(** * CzechiBank analytics dashboard: the transforms of [src/app/page.tsx]

    A shallow embedding of the dashboard component: the data loader's
    bookkeeping ([fetchData]), the table sorter ([handleSort],
    [sortedTransactions]) and the chart transforms ([balanceData],
    [transactionTypes], [transactionStats], [topPartnersData],
    [runningBalanceData]), together with the properties the specification
    states about them.

    Modelling conventions.
    - A JavaScript [number] holding an amount, a balance or an epoch
      timestamp is an integer of [Z], and sums are the exact sums. A
      [number] is an IEEE 754 double: it holds every integer up to 2^53
      ([maxExact]) and adds such integers without rounding as long as the
      result stays in that range, so the embedding is the code on integer
      amounts whose absolute values add up to at most 2^53
      ([exactVolume]). Outside this range (fractions of a currency unit,
      larger sums) two sums of the same amounts taken in different orders
      can differ; the properties that compare such sums carry the range as
      a hypothesis, and [Doubles] holds the two reduces concerned on doubles
      themselves.
    - [new Date(s).getTime()], the cs-CZ day/month label of a date and
      [String.prototype.localeCompare] belong to the runtime; they are
      parameters of the development ([getTime], [csDate], [localeCompare]).
      A concrete UTC instance ([isoTime], [isoDate], [codeUnitCompare]) is
      given for evaluation on explicit inputs.
    - [Array.prototype.sort] is stable and sorts the receiver in place; it is
      modelled by a stable insertion sort, and the in-place effect by
      threading the array through the render ([render]).
    - An object used as a dictionary is the list of its own properties in
      creation order; lookups also see the members inherited from
      [Object.prototype], and enumeration lists array-index keys first. *)

From Stdlib Require Import Floats.PrimFloat.
From Stdlib Require Import ZArith List String Ascii Bool Lia Permutation Sorted.
Import ListNotations.
Open Scope Z_scope.

(** ** Data model

    The interfaces of the source; the [id] and [name] fields that several of
    them share carry a prefix here ([uid] is the [id] of an endpoint's
    user). *)

Record Party := mkParty { name : string; uid : string }.

Record Endpoint := mkEndpoint { number : string; user : Party }.

(** [amount] is the [number] of the source on its integer values; a
    transaction whose amount is any double is a [Doubles.Transaction]. *)
Record Transaction := mkTransaction {
  tx_id : string;
  amount : Z;
  createdAt : string;
  currency : string;
  from : Endpoint;
  to : Endpoint
}.

Record BankAccount := mkBankAccount {
  acct_id : string;
  acct_number : string;
  acct_balance : Z;
  acct_currency : string;
  acct_user : Party
}.

Record User := mkUser { user_id : string; user_name : string; user_email : string }.

Inductive SortField := date_field | amount_field | from_field | to_field.

Inductive SortOrder := asc | desc.

(** ** Arrays *)

Section Arrays.
Context {A : Type}.

(** [insertBy cmp x l] puts [x] in front of the first element that the
    comparator does not order strictly before it. *)
Fixpoint insertBy (cmp : A -> A -> Z) (x : A) (l : list A) : list A :=
  match l with
  | [] => [x]
  | y :: l' => if cmp x y <=? 0 then x :: l else y :: insertBy cmp x l'
  end.

(** [Array.prototype.sort(cmp)]: the stable sort of the array. *)
Definition arraySort (cmp : A -> A -> Z) (l : list A) : list A :=
  fold_right (insertBy cmp) [] l.

(** [Array.prototype.findIndex]; [None] stands for the result -1. *)
Fixpoint findIndex (p : A -> bool) (l : list A) : option nat :=
  match l with
  | [] => None
  | x :: l' => if p x then Some O else option_map S (findIndex p l')
  end.

(** [arr[i].field = v]: the element at index [i] is replaced by [f] of it. *)
Fixpoint updateAt (i : nat) (f : A -> A) (l : list A) : list A :=
  match l, i with
  | [], _ => []
  | x :: l', O => f x :: l'
  | x :: l', S j => x :: updateAt j f l'
  end.

(** [arr[arr.length - 1]], when the array is not empty. *)
Definition lastElement (l : list A) : option A :=
  match rev l with
  | [] => None
  | x :: _ => Some x
  end.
----
§ **WHAT IS NEEDED**
From the data above, gather every line that includes the word "source".

§ **EXPECTED OUTPUT**
    The interfaces of the source; the [id] and [name] fields that several of
(** [amount] is the [number] of the source on its integer values; a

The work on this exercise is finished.